Version: 3.6

Failover an application

In the event of a disaster, when one of your Kubernetes clusters becomes inaccessible, you have the option to failover the applications running on it to an operational Kubernetes cluster.

The following considerations are used in the examples on this page. Update them to the appropriate values for your environment:

Source Cluster is the Kubernetes cluster which is down and where your applications were originally running.
Destination Cluster is the Kubernetes cluster where the applications will be failed over.
The Zookeeper application is being failed over to the destination cluster.

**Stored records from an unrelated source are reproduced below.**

Lemma replayShards_replays cfg wal n id lasts A lasts' A' books :
  dir_ok wal -> replays cfg wal n id lasts A lasts' A' -> implements books A ->
  replayShards factory wal (cfg_EngineID cfg) (cfg_ShardCount cfg) n id lasts books = Ret (inr lasts').
Proof.
  intros Hd Hrp. revert books. induction Hrp as [id lasts A|n id lasts A recs last last' A1 lasts' A' Hr Hl Hh Hrp IH];
    intros books Hi; cbn [replayShards]; [done|]. rewrite Hr. cbn [obind]. rewrite Hl.
  destruct (ReadShardRecordsForEngine_total wal (cfg_EngineID cfg) id (cfg_ShardCount cfg) Hd) as (x & Ex & Hx).
  destruct (replayRecords_history _ _ _ _ _ _ books Hh (Hx recs ltac:(congruence)) Hi) as (books' & -> & Hi').
  cbn [obind]. auto.
Qed.

(** Opening the snapshot's books yields at least those [recoverBooks] opens. *)
Lemma makeBooks_restored r snaps acc books restored :
  Forall book_ok snaps -> implements books acc -> restoredBooks r snaps acc = inr restored ->
  exists books', makeBooks factory snaps books = Ret books' /\ implements books' restored.
Proof.
  intros Hok. revert acc books. induction Hok as [|s snaps Hs Hss IH]; intros acc books Hi; cbn [restoredBooks makeBooks].
  { intros [= <-]. eauto. }
  destruct (ShardFor r (sn_Symbol s)); [|done]. destruct (rb_make s Hs) as (b & -> & Hb). cbn [obind].
  apply IH. by apply implements_insert.
Qed.
End Standalone.

Lemma restoredBooks_dom r snaps acc restored sym :
  restoredBooks r snaps acc = inr restored -> sym ∈ map sn_Symbol snaps \/ is_Some (acc !! sym) ->
  is_Some (restored !! sym).
Proof.
  revert acc. induction snaps as [|s snaps IH]; intros acc; cbn [restoredBooks].
  { intros [= <-] [H|H]; [by apply not_elem_of_nil in H|done]. }
  destruct (ShardFor r (sn_Symbol s)); [|done]. intros Hr Hin. apply (IH _ Hr).
  destruct (decide (sym = sn_Symbol s)) as [->|Hne]; [right; by rewrite lookup_insert_eq|].
  rewrite lookup_insert_ne by done. simpl in Hin. rewrite elem_of_cons in Hin. naive_solver.
Qed.

Lemma initial_lookup (restored : state) symbols (A : state) sym s :
  (forall x, x ∈ symbols -> is_Some (restored !! x)) ->
  (forall x t, A !! x = Some t -> restored !! x = Some t) ->
  fold_left (fun A sym => <[sym := default (empty_snapshot sym 1) (restored !! sym)]> A) symbols A !! sym = Some s ->
  restored !! sym = Some s.
Proof.
  revert A. induction symbols as [|x symbols IH]; intros A Hin HA; cbn [fold_left]; [apply HA|].
  apply IH; [intros y Hy; apply Hin; by right|]. intros y t. destruct (decide (y = x)) as [->|Hne].
  - rewrite lookup_insert_eq. intros [= <-]. destruct (Hin x) as [s' ->]; [by left|]. done.
  - rewrite lookup_insert_ne by done. apply HA.
Qed.

(** Recovery of a whole engine follows the histories of its shards. *)
Lemma recoverBooks_complete cfg r latest wal (restored : state) (lasts : list Z) recs
  (L : Z -> Z) (F : Z -> state) :
  0 < cfg_ShardCount cfg < 4294967296 ->
  NewSymbolRegistry (cfg_Symbols cfg) (cfg_ShardCount cfg) = Ret (inr r) ->
  snapshot_ok latest -> dir_ok wal ->
  loadSnapshot cfg r latest = inr (restored, lasts) ->
  (forall id, 0 <= id < cfg_ShardCount cfg ->
     ReadShardRecordsForEngine wal (cfg_EngineID cfg) id (cfg_ShardCount cfg) = Ret (inr (recs id))) ->
  (forall id, 0 <= id < cfg_ShardCount cfg -> exists last, lasts !! Z.to_nat id = Some last /\
     history (fun sym => ShardFor r sym = Some id) last (initial restored (cfg_Symbols cfg))
       (recs id) (L id) (F id)) ->
  exists out lasts', recoverBooks cfg r latest wal = Ret (inr (out, lasts')) /\
    (forall sym id, ShardFor r sym = Some id -> out !! sym = F id !! sym) /\
    (forall id, 0 <= id < cfg_ShardCount cfg -> lasts' !! Z.to_nat id = Some (L id)).
Proof.
  intros Hc Hreg Hs Hd Hl Hread Hhist. unfold recoverBooks. rewrite Hl.
  destruct (openBooks_ok restored (cfg_Symbols cfg) ∅ ∅ (loadSnapshot_ok _ _ _ _ _ Hs Hl) books_rep_empty)
    as (books & -> & Hb). cbn [obind].
  assert (forall id, 0 <= id < cfg_ShardCount cfg -> Forall record_typed (recs id)) as Htyped.
  { intros id Hid. destruct (ReadShardRecordsForEngine_total wal (cfg_EngineID cfg) id (cfg_ShardCount cfg) Hd)
      as (x & Ex & Hx). apply Hx. specialize (Hread id Hid). congruence. }
  destruct (recoverShards_complete cfg wal recs Hread Htyped (fun id sym => ShardFor r sym = Some id) L F
    (initial restored (cfg_Symbols cfg)) lasts ltac:(congruence) Hhist (Z.to_nat (cfg_ShardCount cfg)) 0
    lasts books (initial restored (cfg_Symbols cfg))) as (lasts' & books' & A' & -> & Hb' & Hp);
    [lia|lia|by split; intros; [done|lia|done|done]|done|]. cbn [obind].
  rewrite (snapshotBooks_state _ _ Hb'). cbn [obind]. exists A', lasts'. split_and!; [done|..].
  - intros sym id Hsym. destruct (registry_shards _ _ _ _ Hc Hreg Hsym) as [Hid _].
    by apply (pg_done _ _ _ _ _ _ _ _ _ Hp id Hid).
  - intros id Hid. by apply (pg_done _ _ _ _ _ _ _ _ _ Hp id Hid).
Qed.

(** ** Properties *)

(** C8. Recovery restores the live state.  Suppose the snapshot gives the books
    [restored] and the watermarks [lasts], and the log of every shard is what a
    run from there writes: after its watermark, increasing sequence numbers, the
    shard's own symbols, and for each command the result of the reference
    semantics ([history], ending in watermark [L id] and books [F id]).  Then
    [recoverBooks] succeeds, every configured symbol has exactly the book of its
    shard's run, and every watermark is the last sequence number of its log. *)
Theorem recovery_restores_live_state cfg r latest wal (restored : state) (lasts : list Z) recs
  (L : Z -> Z) (F : Z -> state) :
  0 < cfg_ShardCount cfg < 4294967296 ->
  NewSymbolRegistry (cfg_Symbols cfg) (cfg_ShardCount cfg) = Ret (inr r) ->
  snapshot_ok latest -> dir_ok wal ->
  loadSnapshot cfg r latest = inr (restored, lasts) ->
  (forall id, 0 <= id < cfg_ShardCount cfg ->
     ReadShardRecordsForEngine wal (cfg_EngineID cfg) id (cfg_ShardCount cfg) = Ret (inr (recs id))) ->
  (forall id, 0 <= id < cfg_ShardCount cfg -> exists last, lasts !! Z.to_nat id = Some last /\
     history (fun sym => ShardFor r sym = Some id) last (initial restored (cfg_Symbols cfg))
       (recs id) (L id) (F id)) ->
  exists out lasts', recoverBooks cfg r latest wal = Ret (inr (out, lasts')) /\
    (forall sym id, ShardFor r sym = Some id -> out !! sym = F id !! sym) /\
    (forall id, 0 <= id < cfg_ShardCount cfg -> lasts' !! Z.to_nat id = Some (L id)).
Proof. apply recoverBooks_complete. Qed.

(** A crashed engine: two shards, a snapshot, and a log with commands before and
    after the snapshot's watermarks. *)
Definition demo_cfg : Config :=
  mkConfig "engine-1" ["AAPL"; "BTCUSD"]%string 2 1024 512 "wal" "snap" 128 65536 100 false 0.
Definition demo_cmd (seq : Z) (sym : string) (id : Z) (side price qty : Z) : Command :=
  mkCommand seq sym CommandNew id side OrderTypeLimit TIFGTC price qty 0 0.

(** The record of a command applied to the book [s]. *)
Definition live_record (shard : Z) (cmd : Command) (s : Snapshot) : Record_ :=
  mkRecord shard (cmd_Seq cmd) cmd (spec_Apply cmd s).1.

Definition log_registry : SymbolRegistry :=
  match NewSymbolRegistry ["AAPL"; "BTCUSD"]%string 2 with Ret (inr r) => r | _ => mkSymbolRegistry 2 ∅ ∅ end.
Lemma log_registry_built : NewSymbolRegistry ["AAPL"; "BTCUSD"]%string 2 = Ret (inr log_registry).
Proof. vm_compute. reflexivity. Qed.

Definition aapl0 : Snapshot := empty_snapshot "AAPL" 1.
Definition c1 : Command := demo_cmd 1 "AAPL" 7 SideBuy 100 5.
Definition aapl1 : Snapshot := Eval vm_compute in (spec_Apply c1 aapl0).2.
Definition c3 : Command := demo_cmd 3 "AAPL" 9 SideSell 99 2.
Definition aapl3 : Snapshot := Eval vm_compute in (spec_Apply c3 aapl1).2.
Definition btc0 : Snapshot := empty_snapshot "BTCUSD" 1.
Definition c2 : Command := demo_cmd 2 "BTCUSD" 8 SideSell 50 4.
Definition btc2 : Snapshot := Eval vm_compute in (spec_Apply c2 btc0).2.

Definition aapl_shard : Z := Eval vm_compute in shard_of 2 "AAPL".
Definition btc_shard : Z := Eval vm_compute in shard_of 2 "BTCUSD".
Definition demo_recs (id : Z) : list Record_ :=
  if id =? aapl_shard then [live_record aapl_shard c1 aapl0; live_record aapl_shard c3 aapl1]
  else if id =? btc_shard then [live_record btc_shard c2 btc0] else [].
Definition demo_wal : dir :=
  {[ "shard-00-000000.wal"%string := Some (segment_bytes (mkSegmentHeader "engine-1" 0 2) (demo_recs 0));
     "shard-01-000000.wal"%string := Some (segment_bytes (mkSegmentHeader "engine-1" 1 2) (demo_recs 1)) ]}.
Definition demo_lasts : list Z := <[Z.to_nat aapl_shard := 1]> [0; 0].
Definition demo_snapshot : error + (EngineSnapshot * string) :=
  inr (mkEngineSnapshot "engine-1" 2 demo_lasts [aapl1; btc0], "snapshot-00000000000000000001.snap"%string).

Lemma dir_ok_insert d name data : bytes_ok data -> dir_ok d -> dir_ok (<[name := Some data]> d).
Proof.
  intros Hb Hd n x. destruct (decide (n = name)) as [->|Hne]; [rewrite lookup_insert_eq; by intros [= <-]|].
  rewrite lookup_insert_ne by done. apply Hd.
Qed.

Lemma demo_wal_ok : dir_ok demo_wal.
Proof.
  apply dir_ok_insert; [|apply dir_ok_insert; [|intros n x; by rewrite lookup_empty]];
    apply bytes_ok_app; auto using segment_header_bytes_ok, frames_ok with bytes.
Qed.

Follow the instructions on this page to perform a failover of your applications to the destination cluster. These instructions apply to both scenarios, whether it is a controlled failover or a disaster recovery.

important

Portworx supports failover operations at the namespace level. As a result:

You cannot perform individual application or VM-level failover within a namespace.
You can failover a set of VMs from the ones migrated, with label based selection. See: Performing selective failovers

Prerequisites

You must ensure that Stork version 24.2.0 or newer is installed on both the source and destination clusters.

note
If you are using a Stork version prior to 24.2.0, then you can follow this procedure to perform a failover.
For operators deployed from the OpenShift OperatorHub:
- Ensure that the operator is deployed on both the source and the destination clusters in the application namespace.
- Ensure that the migration schedule is created with the --exclude-resource-types flag to exclude operator-related resources, as shown in the following example:
```
storkctl create migrationschedule -c cluster-pair -n zookeeper migration-schedule --exclude-resource-types ClusterServiceVersion,operatorconditions,OperatorGroup,InstallPlan,Subscription --exclude-selectors olm.managed=true
```
- Ensure that the operator and applications are in scaled down state on the source cluster. Stork will leverage spec.replicas from most of the standard Kubernetes controllers such as Deployments, StatefulSets, and so on. However, for applications managed by an Operator, an ApplicationRegistration CR needs to be created which provides Stork with the necessary information required to perform a scale down of the application. For more information, see the Application Registration document.

Perform failover

Disaster recovery
Controlled failover

In the event of a disaster, you can migrate an application or workload from the source cluster to destination cluster by running the storkctl perform failover command.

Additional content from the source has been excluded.